**What you have to do**
The answer must be every line below that holds the word "Software".

* * *

Lemma create_on_a_registered_class_witness :
  let hw := CameraFactory.CAMERA_HARDWARE_CONFIG in
  CameraFactory.create example_modules CameraFactory.ACTIVE_CAMERA_DRIVER hw =
  (Returned (CameraFactory.mkInstance CameraFactory.OpenCVCamera_class hw),
   [CameraFactory.mkInstance CameraFactory.OpenCVCamera_class hw]) /\
  CameraFactory.create example_modules "Software.Interface.camera_interface.Resolution" hw
  = (Raised TypeError, []).
Proof.
  cbv zeta. split.
  - apply (create_on_a_registered_class example_modules
             (Ascii.ascii_of_nat 83) "oftware.Drivers.opencv_camera" "OpenCVCamera"
             {[ "OpenCVCamera"%string :=
                  CameraFactory.AttrClass CameraFactory.OpenCVCamera_class;
                "CameraInterface"%string :=
                  CameraFactory.AttrClass CameraFactory.CameraInterface_class;
                "cv2"%string := CameraFactory.AttrValue ]}
             CameraFactory.OpenCVCamera_class
             CameraFactory.CAMERA_HARDWARE_CONFIG).
    + reflexivity.
    + reflexivity.
    + vm_compute. reflexivity.
    + vm_compute. reflexivity.
  - apply (create_on_a_registered_class example_modules
             (Ascii.ascii_of_nat 83) "oftware.Interface.camera_interface" "Resolution"
             {[ "CameraInterface"%string :=
                  CameraFactory.AttrClass CameraFactory.CameraInterface_class;
                "Resolution"%string :=
                  CameraFactory.AttrClass CameraFactory.Resolution_class ]}
             CameraFactory.Resolution_class
             CameraFactory.CAMERA_HARDWARE_CONFIG).
    + reflexivity.
    + reflexivity.
    + vm_compute. reflexivity.
    + vm_compute. reflexivity.
Defined.

Lemma create_on_malformed_keys_witness :
  CameraFactory.create example_modules "OpenCVCamera" CameraFactory.CAMERA_HARDWARE_CONFIG
  = (Raised ValueError, []) /\
  CameraFactory.create example_modules (dotted EmptyString "OpenCVCamera")
                       CameraFactory.CAMERA_HARDWARE_CONFIG
  = (Raised ValueError, []) /\
  CameraFactory.create example_modules
                       (dotted (String CameraFactory.dot "opencv_camera") "OpenCVCamera")
                       CameraFactory.CAMERA_HARDWARE_CONFIG
  = (Raised TypeError, []).
Proof.
  apply (create_on_malformed_keys example_modules "OpenCVCamera" "opencv_camera"
           "OpenCVCamera" CameraFactory.CAMERA_HARDWARE_CONFIG); reflexivity.
Defined.

Lemma exit_stops_and_closes_witness :
  exists w',
    __exit__ (world_streaming env_silent_camera) = (Returned tt, w') /\
    is_open w' = false /\
    is_streaming w' = false /\
    w' = snd (close (world_streaming env_silent_camera)).
Proof.
  destruct (exit_stops_and_closes (world_streaming env_silent_camera))
    as (w' & H1 & H2 & H3 & H4 & _).
  exists w'. split; [exact H1 |]. split; [exact H2 |]. split; [exact H3 |].
  apply H4. reflexivity.
Defined.

Lemma rsplit_dot_round_trip_witness :
  CameraFactory.rsplit_dot CameraFactory.ACTIVE_CAMERA_DRIVER
  = Some ("Software.Drivers.opencv_camera"%string, "OpenCVCamera"%string).
Proof.
  apply (proj2 (proj1 (rsplit_dot_round_trip
                         CameraFactory.ACTIVE_CAMERA_DRIVER
                         "Software.Drivers.opencv_camera" "OpenCVCamera"))).
  split; reflexivity.
Defined.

* * *

**Answer below**
  CameraFactory.create example_modules "Software.Interface.camera_interface.Resolution" hw
  = Some ("Software.Drivers.opencv_camera"%string, "OpenCVCamera"%string).
                         "Software.Drivers.opencv_camera" "OpenCVCamera"))).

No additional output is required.